Dentro de mis oceánicas ignorancias en el mundo de la literatura ya no puedo incluir el nombre de la andaluza María Manuela Reina, de quien acabo de terminar con alegría y gratitud su obra teatral La libertad esclava, que obtuvo el premio Calderón de la Barca y que publicó el sello Antonio Machado. Qué maravilla. En ella me he tropezado con las figuras colosales de Martín Lutero y Erasmo de Rotterdam, que mantienen un encuentro tenso y fructífero (tras años de polémicas a distancia) en el que cada uno trata de explicar sus ideas al otro, para vencerlo o convencerlo.
Lutero se muestra desde el principio como un hombre sensual, interesado por las mujeres, buen bebedor y con aires manifiestamente soberbios (“Yo no puedo obligar a nadie a que comparta mis ideas. Quien desee equivocarse, que lo haga”, acto I); Erasmo, por el contrario, es meditabundo, reflexivo, prudente y humilde (“Sigo careciendo de certezas”, acto I). De tal forma que el diálogo que se establece entre ellos alcanza instantes de enorme tensión, sobre todo por parte de Lutero, que se deja llevar por su parte sanguínea y eleva mucho la voz, llegando incluso a zarandear al viejo Erasmo, del que lo enerva su imperturbable calma (“Yo soy un puñetazo en la mesa y vos un encogimiento de hombros”, acto II). El pensador neerlandés considera que la escisión generada por Lutero en el interior de la iglesia católica no se saldará con la desaparición de una de las dos partes, sino que provocará una lucha perpetua entre ambas, dada la innata inclinación hacia la violencia que late en el alma del ser humano.
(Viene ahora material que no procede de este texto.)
(* ===== verification/SchedulerPort.v ===== *)
(** * The ports of the scheduler (internal/run/scheduler/port.go)

    The store and Kubernetes interfaces the use cases are written against,
    as type classes over an abstract state, and the state-and-error monad in
    which their operations live.  Each operation of a Go store runs under one
    mutex, so a method is one atomic state transformer and concurrent callers
    are sequences of such transformers. *)

From S2P Require Import Prelude GoStrings RunModel.

(** ** Errors

    Sentinel errors and formatted errors of the stores and use cases.
    [ErrWrap] is [fmt.Errorf("...: %w", err)], [ErrJoin] is [errors.Join]. *)
Inductive error :=
  | ErrNoQueuedJob
  | ErrRunNotFound
  | ErrJobRunNotFound
  | ErrJobNotDispatchable (id : JobRunID) (status : JobRunStatus)
  | ErrAlreadyDispatched (id : JobRunID) (was refused : string)
  | ErrDeliveryNotRecorded (k : DeliveryKey)
  | ErrRunHasNoJobs (k : DeliveryKey)
  | ErrDuplicateJobKey (key : string) (run : RunID)
  | ErrRunAlreadyTerminal (id : RunID) (status : WorkflowRunStatus)
  | ErrOther (msg : string)
  | ErrWrap (ctx : string) (e : error)
  | ErrJoin (e1 e2 : error).

(** [errors.Is] against a sentinel. *)
Fixpoint error_is (target : error → bool) (e : error) : bool :=
  target e ||
  match e with
  | ErrWrap _ e' => error_is target e'
  | ErrJoin e1 e2 => error_is target e1 || error_is target e2
  | _ => false
  end.

(** ** The monad of store operations

    State changes made before an error stay, as in Go. *)
Definition M (S A : Type) : Type := S → S * outcome error A.

Definition mret {S A} (a : A) : M S A := fun s => (s, Ok a).
Definition mfail {S A} (e : error) : M S A := fun s => (s, Err e).
Definition mbind {S A B} (m : M S A) (k : A → M S B) : M S B :=
  fun s => match m s with
           | (s', Ok a) => k a s'
           | (s', Err e) => (s', Err e)
           | (s', Panic) => (s', Panic)
           end.

(** Rewrite the error of a failed operation ([if err != nil { return ..., f(err) }]). *)
Definition mapErr {S A} (f : error → error) (m : M S A) : M S A :=
  fun s => match m s with
           | (s', Ok a) => (s', Ok a)
           | (s', Err e) => (s', Err (f e))
           | (s', Panic) => (s', Panic)
           end.

Notation "'let*' x ':=' m 'in' k" := (mbind m (fun x => k))
  (at level 10, x pattern, m at level 100, k at level 200) : go_scope.

(** ** Ports *)

Record ActiveObject := { ObjName : string; ObjUID : string }.

#[export] Instance ActiveObject_eq_dec : EqDecision ActiveObject.
Proof. solve_decision. Defined.

(** The durable scheduling port. *)
Class DurableStore (S : Type) := {
  RecordDelivery : Delivery → M S (DeliveryRecord * bool);
  CreateRun : RunSeed → Time → M S (RunRecord * bool);
  GetRun : RunID → M S RunRecord;
  GetJobRun : JobRunID → M S JobRunRecord;
  ListJobRuns : RunID → M S (list JobRunRecord);
  CountQueuedJobs : M S nat;
  ListQueuedJobs : M S (list JobRunRecord);
  ClaimNextQueuedJob : M S JobRunRecord;
  ReleaseClaim : JobRunID → M S unit;
  AckDispatched : JobRunID → ActiveObject → Time → M S unit;
  ApplyObserved : JobRunID → ObservedPhase → Time → M S unit;
  CancelRun : RunID → Time → M S unit;
  ListGCReadyJobs : M S (list JobRunRecord);
  MarkCollected : JobRunID → Time → M S unit;
  RerequestJob : JobRunID → Time → M S JobRunID
}.

(** The Kubernetes-side port. *)
Class ActiveExecutionStore (S : Type) := {
  CreateOrGet : JobRunID → M S ActiveObject;
  DeleteActive : JobRunID → M S unit
}.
Pero el objetivo último de la visita no es el mantenimiento de esta polémica (tan intelectualmente seductora como brillantemente literaria), sino otro bien distinto: Erasmo, llegado al final de su vida, alberga serias dudas sobre el sentido de la existencia y desea que Martín Lutero lo ayude. Y ahí la charla se adentra en lo más cálidamente personal, en lo más desgarrado, en lo más profundo.
Una magnífica obra de teatro que nos acerca, bajo el disfraz de la religión, a las grandes e insolubles preguntas sobre nosotros mismos, Dios y la muerte.